Stored data
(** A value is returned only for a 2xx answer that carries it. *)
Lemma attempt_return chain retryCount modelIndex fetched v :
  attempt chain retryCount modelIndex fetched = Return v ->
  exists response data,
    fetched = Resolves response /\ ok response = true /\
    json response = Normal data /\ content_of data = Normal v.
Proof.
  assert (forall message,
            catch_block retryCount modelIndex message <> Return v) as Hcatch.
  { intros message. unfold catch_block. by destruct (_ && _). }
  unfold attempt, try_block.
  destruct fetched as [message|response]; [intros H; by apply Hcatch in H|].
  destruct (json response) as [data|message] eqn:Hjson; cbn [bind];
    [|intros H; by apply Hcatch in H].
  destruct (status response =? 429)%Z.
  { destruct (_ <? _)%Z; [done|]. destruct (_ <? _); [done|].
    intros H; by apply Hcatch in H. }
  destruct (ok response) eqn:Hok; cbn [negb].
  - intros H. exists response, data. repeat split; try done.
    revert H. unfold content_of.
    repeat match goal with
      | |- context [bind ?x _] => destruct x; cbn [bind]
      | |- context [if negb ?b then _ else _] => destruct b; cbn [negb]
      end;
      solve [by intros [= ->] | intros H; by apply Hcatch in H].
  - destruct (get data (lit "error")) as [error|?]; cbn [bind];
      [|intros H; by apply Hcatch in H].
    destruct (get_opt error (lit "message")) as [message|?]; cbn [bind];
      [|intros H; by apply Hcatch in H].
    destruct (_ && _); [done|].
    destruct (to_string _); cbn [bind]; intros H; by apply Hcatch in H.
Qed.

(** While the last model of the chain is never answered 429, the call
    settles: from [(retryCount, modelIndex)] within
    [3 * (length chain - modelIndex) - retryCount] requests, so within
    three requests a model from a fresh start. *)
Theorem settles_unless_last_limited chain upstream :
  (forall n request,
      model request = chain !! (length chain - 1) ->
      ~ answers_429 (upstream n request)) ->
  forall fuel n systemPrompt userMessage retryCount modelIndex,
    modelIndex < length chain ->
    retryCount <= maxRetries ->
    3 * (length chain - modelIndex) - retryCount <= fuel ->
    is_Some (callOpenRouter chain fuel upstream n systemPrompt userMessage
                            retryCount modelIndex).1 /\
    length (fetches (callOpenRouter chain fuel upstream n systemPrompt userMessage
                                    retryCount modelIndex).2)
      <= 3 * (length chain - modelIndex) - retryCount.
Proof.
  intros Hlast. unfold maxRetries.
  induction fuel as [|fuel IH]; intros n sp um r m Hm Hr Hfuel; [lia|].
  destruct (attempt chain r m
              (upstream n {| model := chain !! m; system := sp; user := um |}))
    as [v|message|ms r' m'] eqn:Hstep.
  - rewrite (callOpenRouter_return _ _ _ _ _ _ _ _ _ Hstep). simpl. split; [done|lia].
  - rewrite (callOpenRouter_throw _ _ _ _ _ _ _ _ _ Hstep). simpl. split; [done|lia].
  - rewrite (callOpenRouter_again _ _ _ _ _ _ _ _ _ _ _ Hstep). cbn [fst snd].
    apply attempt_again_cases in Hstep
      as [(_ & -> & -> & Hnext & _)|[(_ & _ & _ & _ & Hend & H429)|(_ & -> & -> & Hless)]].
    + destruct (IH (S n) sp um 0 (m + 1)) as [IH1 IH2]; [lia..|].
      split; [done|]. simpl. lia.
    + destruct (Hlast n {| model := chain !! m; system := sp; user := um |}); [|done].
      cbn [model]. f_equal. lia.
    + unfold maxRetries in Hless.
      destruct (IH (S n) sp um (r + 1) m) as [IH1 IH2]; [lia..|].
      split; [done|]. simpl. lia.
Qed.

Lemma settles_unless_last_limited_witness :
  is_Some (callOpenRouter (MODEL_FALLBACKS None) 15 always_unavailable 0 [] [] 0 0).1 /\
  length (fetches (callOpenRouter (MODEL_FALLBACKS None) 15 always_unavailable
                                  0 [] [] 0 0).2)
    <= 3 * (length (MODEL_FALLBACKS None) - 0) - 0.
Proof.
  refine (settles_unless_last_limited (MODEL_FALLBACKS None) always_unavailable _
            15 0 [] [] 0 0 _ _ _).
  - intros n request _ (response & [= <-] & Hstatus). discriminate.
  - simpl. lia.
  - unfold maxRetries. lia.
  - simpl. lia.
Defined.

The task: Only the lines from the one that contains "<= 3 * (length (MODEL_FALLBACKS" to the end of the data should be output, exactly as they appear.

Worked solution:
    <= 3 * (length (MODEL_FALLBACKS None) - 0) - 0.
Proof.
  refine (settles_unless_last_limited (MODEL_FALLBACKS None) always_unavailable _
            15 0 [] [] 0 0 _ _ _).
  - intros n request _ (response & [= <-] & Hstatus). discriminate.
  - simpl. lia.
  - unfold maxRetries. lia.
  - simpl. lia.
Defined.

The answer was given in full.